*Required action*. Within these records, how many lines hold "MkVerified"? Give the number alone.

*Records for the task*.
(* ===== verification/Verify.v ===== *)
(** * End-to-end verification: [crates/mtc-verify/src/lib.rs]

    What a relying party runs: reconstruct the leaf hash of an entry, bind the inclusion proof
    to a signed checkpoint, and check the checkpoint's signature, with SHA-256 and ECDSA P-256.
    The theorems put the library's parts together. *)

From S2P Require Import Prelude Types Wire WireLaws Tree TreeFacts Proofs Inclusion InclusionFacts LogEntry LogEntryFacts Signing Checkpoint CheckpointFacts.

Local Open Scope Z_scope.
Local Open Scope mtc_scope.

Record Verified : Type := MkVerified {
  v_log_id : LogId;
  v_tree_size : TreeSize;
  v_leaf_index : Index;
  v_root_hash : HashOutput
}.

Inductive VerifyError : Type :=
| MalformedEntry
| SizeMismatch (proof_tree_size checkpoint_tree_size : Z)
| IndexOutOfRange (index tree_size : Z)
| MalformedProof (expected actual : Z)
| WrongRoot
| BadSignature.

Definition reason (e : VerifyError) : string :=
  match e with
  | MalformedEntry => "malformed_entry"
  | SizeMismatch _ _ => "size_mismatch"
  | IndexOutOfRange _ _ => "index_out_of_range"
  | MalformedProof _ _ => "malformed_proof"
  | WrongRoot => "wrong_root"
  | BadSignature => "bad_signature"
  end.

Definition map_proof_error (e : ProofError) : VerifyError :=
  match e with
  | Proofs.IndexOutOfRange index size => IndexOutOfRange index size
  | Proofs.MalformedPath expected actual => MalformedProof expected actual
  | Proofs.RootMismatch => WrongRoot
  | Proofs.NonMonotonicSizes _ _ | Proofs.TreeTooSmall _ _ => MalformedProof 0 0
  end.

Section Verify.
Context (sha : Sha2) (p256 : P256).
#[local] Instance sha256 : Hasher := Sha256Hasher sha.

Definition verify_inclusion (entry : LogEntry) (proof : InclusionProof)
    (checkpoint : Checkpoint Signed) (ca_pubkey : VerifyingKey) : result Verified VerifyError :=
  let? lh := map_err (fun _ => MalformedEntry) (entry_leaf_hash entry) in
  let proof_size := Inclusion.tree_size proof in
  let checkpoint_size := Checkpoint.tree_size checkpoint in
  if negb (proof_size =? checkpoint_size) then Err (SizeMismatch proof_size checkpoint_size)
  else
    let? _u := map_err map_proof_error (Inclusion.verify proof lh (root_hash checkpoint)) in
    let? _u := map_err (fun _ => BadSignature)
                 (Checkpoint.verify (H := EcdsaP256 p256) checkpoint ca_pubkey) in
    Ok (MkVerified (log_id checkpoint) checkpoint_size (leaf_index proof) (root_hash checkpoint)).

(** ** Correctness *)

(** The tree of a log of entries. *)
Definition log_tree (entries : list LogEntry) (tree : MerkleTree) : Prop :=
  Forall2 (fun e h => entry_leaf_hash e = Ok h) entries (leaves tree).

Lemma log_tree_leaf entries tree i x :
  log_tree entries tree -> 0 <= i -> leaf_hash tree i = Some x ->
  exists e, entries !! Z.to_nat i = Some e /\ entry_leaf_hash e = Ok x.
Proof.
  intros Hl Hi Hx. unfold leaf_hash in Hx. destruct (try_from_uint 64 i) as [j|] eqn:Ej; [|done].
  apply try_from_uint_Some in Ej as [-> _].
  destruct (Forall2_lookup_r _ _ _ _ _ Hl Hx) as (e & He & Hh). by exists e.
Qed.

Lemma verify_inclusion_Ok entry proof checkpoint key v :
  verify_inclusion entry proof checkpoint key = Ok v <->
  exists lh, entry_leaf_hash entry = Ok lh /\
    Inclusion.tree_size proof = Checkpoint.tree_size checkpoint /\
    Inclusion.verify proof lh (root_hash checkpoint) = Ok tt /\
    Checkpoint.verify (H := EcdsaP256 p256) checkpoint key = Ok tt /\
    v = MkVerified (log_id checkpoint) (Checkpoint.tree_size checkpoint) (leaf_index proof)
          (root_hash checkpoint).
Proof.
  unfold verify_inclusion. split.
  - destruct (entry_leaf_hash entry) as [lh|]; [|done]. cbn [map_err].
    destruct (Z.eqb_spec (Inclusion.tree_size proof) (Checkpoint.tree_size checkpoint)); [|done].
    cbn [negb]. destruct (Inclusion.verify proof lh (root_hash checkpoint)) as [[]|] eqn:Ep; [|done].
    cbn [map_err]. destruct (Checkpoint.verify checkpoint key) as [[]|] eqn:Ev; [|done].
    cbn [map_err]. intros [= <-]. by exists lh.
  - intros (lh & Hl & Hs & Hi & Hc & ->). rewrite Hl. cbn [map_err].
    rewrite Hs, Z.eqb_refl. cbn [negb]. rewrite Hi. cbn [map_err]. by rewrite Hc.
Qed.
End Verify.

(** A stand-in for the [sha2] crate: the state is the data fed so far. *)
Definition toy_sha2 : Sha2.
Proof.
  refine {| sha_state := list byte; sha_new := []; sha_update := app;
            sha_finalize := fun s => toy_digest [s] |}.
  - intros s. by rewrite app_nil_r.
  - intros s a b. by rewrite app_assoc.
Defined.

(** ** The properties *)

(** C1. End-to-end soundness: if a relying party accepts an entry with a proof against a checkpoint
    whose root and size are those of a log's tree, then the CA key verified the checkpoint's
    payload, the witness repeats the checkpoint and the proof, and the entry is the log's entry
    at the proof's index, unless the inputs hashed (both verification paths and the two leaf
    encodings) contain a collision. *)
Theorem verify_inclusion_sound (sha : Sha2) (p256 : P256) (entries : list LogEntry)
    (tree : MerkleTree) (entry : LogEntry) (proof : InclusionProof) (checkpoint : Checkpoint Signed)
    (key : VerifyingKey) (v : Verified) :
  let H := Sha256Hasher sha in
  log_tree sha entries tree -> Forall entry_ok entries -> entry_ok entry ->
  root_hash checkpoint = root tree -> Checkpoint.tree_size checkpoint = tree_len tree ->
  tree_len tree < 2 ^ 64 -> 0 <= leaf_index proof ->
  verify_inclusion sha p256 entry proof checkpoint key = Ok v ->
  (exists m, signature_input checkpoint = Ok m /\
             ecdsa_verify p256 key m (signature checkpoint) = Ok tt) /\
  v = MkVerified (log_id checkpoint) (tree_len tree) (leaf_index proof) (root tree) /\
  exists honest logged bs bs',
    generate tree (leaf_index proof) = Ok honest /\
    entries !! Z.to_nat (leaf_index proof) = Some logged /\
    tls_serialize_to_vec entry = Ok bs /\ tls_serialize_to_vec logged = Ok bs' /\
    (len bs <= isize_max -> logged = entry \/
       collision_in (verify_inputs proof (hash_leaf bs) ++ verify_inputs honest (hash_leaf bs') ++
                     [leaf_input bs; leaf_input bs'])).
Proof.
  intros H Hlog Hall Hentry Hroot Hsize Hlen Hidx Hv.
  apply verify_inclusion_Ok in Hv as (lh & Hlh & Hps & Hpv & Hcv & ->).
  apply verify_Ok in Hcv as (m & Hm & Hcv). rewrite Hroot, Hsize in *.
  split; [by exists m|]. split; [done|].
  assert (leaf_index proof < tree_len tree) as Hlt.
  { apply verify_ok in Hpv as (Hlt & _); lia. }
  destruct (generate_verifies tree (leaf_index proof)) as (honest & x & Hx & Hg & Hgs & Hgi & Hgv);
    [lia|done|].
  destruct (log_tree_leaf sha entries tree _ x Hlog Hidx Hx) as (logged & Hel & Hlx).
  apply entry_leaf_hash_Ok in Hlh as (bs & Hbs & ->). apply entry_leaf_hash_Ok in Hlx as (bs' & Hbs' & ->).
  exists honest, logged, bs, bs'. split_and!; [done..|]. intros Hbl.
  destruct (verify_unique proof honest (hash_leaf bs) (hash_leaf bs') (root tree)) as [[_ Hl]|Hc];
    [lia|lia|by rewrite Hgi|by rewrite Hgs|done|done| |right; collide].
  apply hash_leaf_inj in Hl as [->|Hc]; [left|right; collide].
  apply (tls_serialize_inj (H := log_entry_laws) bs'); try done.
  by eapply Forall_lookup_1 in Hel.
Qed.

(** C2. End-to-end completeness: the proof the CA generates for any entry of its log, with a
    checkpoint of the log's tree signed by its key, is accepted, and the witness says which
    entry of which tree it is. *)
Theorem verify_inclusion_complete (sha : Sha2) (p256 : P256) (entries : list LogEntry)
    (tree : MerkleTree) (i : Index) (entry : LogEntry) (c : Checkpoint Unsigned)
    (checkpoint : Checkpoint Signed) (sk : SigningKey) (vk : VerifyingKey) :
  let H := Sha256Hasher sha in
  log_tree sha entries tree -> 0 <= i -> entries !! Z.to_nat i = Some entry ->
  tree_len tree < 2 ^ 64 -> KeyPair (EcdsaP256 p256) sk vk ->
  root_hash c = root tree -> Checkpoint.tree_size c = tree_len tree ->
  sign (H := EcdsaP256 p256) c sk = Ok checkpoint ->
  exists proof, generate tree i = Ok proof /\
    verify_inclusion sha p256 entry proof checkpoint vk
    = Ok (MkVerified (log_id c) (tree_len tree) i (root tree)).
Proof.
  intros H Hlog Hi He Hlen Hk Hroot Hsize Hsign.
  assert (i < tree_len tree) as Hlt.
  { apply lookup_lt_Some in He. apply Forall2_length in Hlog. unfold tree_len, len. lia. }
  destruct (generate_verifies tree i) as (proof & x & Hx & Hg & Hgs & Hgi & Hgv); [lia|done|].
  exists proof. split; [done|].
  destruct (log_tree_leaf sha entries tree i x Hlog Hi Hx) as (e & Hel & Hlx).
  assert (e = entry) as -> by congruence.
  pose proof (sign_verify _ _ _ Hk _ _ Hsign) as Hcv.
  apply sign_Ok in Hsign as (m & s & _ & _ & ->). cbn [log_id Checkpoint.tree_size root_hash] in *.
  apply verify_inclusion_Ok. exists x.
  cbn [log_id Checkpoint.tree_size root_hash]. rewrite Hroot, Hsize, Hgi, Hgs.
  rewrite Hroot, Hsize in Hcv. done.
Qed.

(** *** An example log of three entries *)

Definition sample_entries : list LogEntry := [Null; sample_entry; Null].
Definition sample_tree : MerkleTree :=
  append_all (H := Sha256Hasher toy_sha2) MerkleTree_new
    (map (fun e => unwrap_or (from_framed []) (leaf_bytes e)) sample_entries).
Definition sample_unsigned_log : Checkpoint Unsigned :=
  MkCheckpoint (MkId [x61]) 3 (root (H := Sha256Hasher toy_sha2) sample_tree) 1000 MkUnsigned.
Definition sample_signed_log : Checkpoint Signed :=
  unwrap_or sample_checkpoint
    (sign (H := EcdsaP256 toy_p256) sample_unsigned_log (fst toy_keys)).
Definition sample_proof : InclusionProof :=
  unwrap_or (from_parts 0 0 []) (generate (H := Sha256Hasher toy_sha2) sample_tree 1).

Lemma verify_inclusion_sound_witness :
  exists honest logged bs bs',
    generate (H := Sha256Hasher toy_sha2) sample_tree 1 = Ok honest /\
    sample_entries !! 1%nat = Some logged /\
    tls_serialize_to_vec sample_entry = Ok bs /\ tls_serialize_to_vec logged = Ok bs' /\
    (len bs <= isize_max -> logged = sample_entry \/
       collision_in (H := Sha256Hasher toy_sha2)
         (verify_inputs (H := Sha256Hasher toy_sha2) sample_proof
            (hash_leaf (H := Sha256Hasher toy_sha2) bs) ++
          verify_inputs (H := Sha256Hasher toy_sha2) honest
            (hash_leaf (H := Sha256Hasher toy_sha2) bs') ++
          [leaf_input bs; leaf_input bs'])).
Proof.
  apply (verify_inclusion_sound toy_sha2 toy_p256 sample_entries sample_tree sample_entry
           sample_proof sample_signed_log (snd toy_keys)
           (MkVerified (MkId [x61]) 3 1 (root (H := Sha256Hasher toy_sha2) sample_tree))).
  - by repeat constructor; vm_compute.
  - repeat constructor; vm_compute; intuition discriminate.
  - repeat constructor; vm_compute; intuition discriminate.
  - by vm_compute.
  - by vm_compute.
  - by vm_compute.
  - by vm_compute.
  - by vm_compute.
Defined.

Lemma verify_inclusion_complete_witness :
  exists proof, generate (H := Sha256Hasher toy_sha2) sample_tree 1 = Ok proof /\
    verify_inclusion toy_sha2 toy_p256 sample_entry proof sample_signed_log (snd toy_keys)
    = Ok (MkVerified (MkId [x61]) 3 1 (root (H := Sha256Hasher toy_sha2) sample_tree)).
Proof.
  apply (verify_inclusion_complete toy_sha2 toy_p256 sample_entries sample_tree 1 sample_entry
           sample_unsigned_log sample_signed_log (fst toy_keys)).
  - by repeat constructor; vm_compute.
  - done.
  - done.
  - by vm_compute.
  - exact toy_key_pair.
  - done.
  - by vm_compute.
  - by vm_compute.
Defined.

*Response to the task*. 7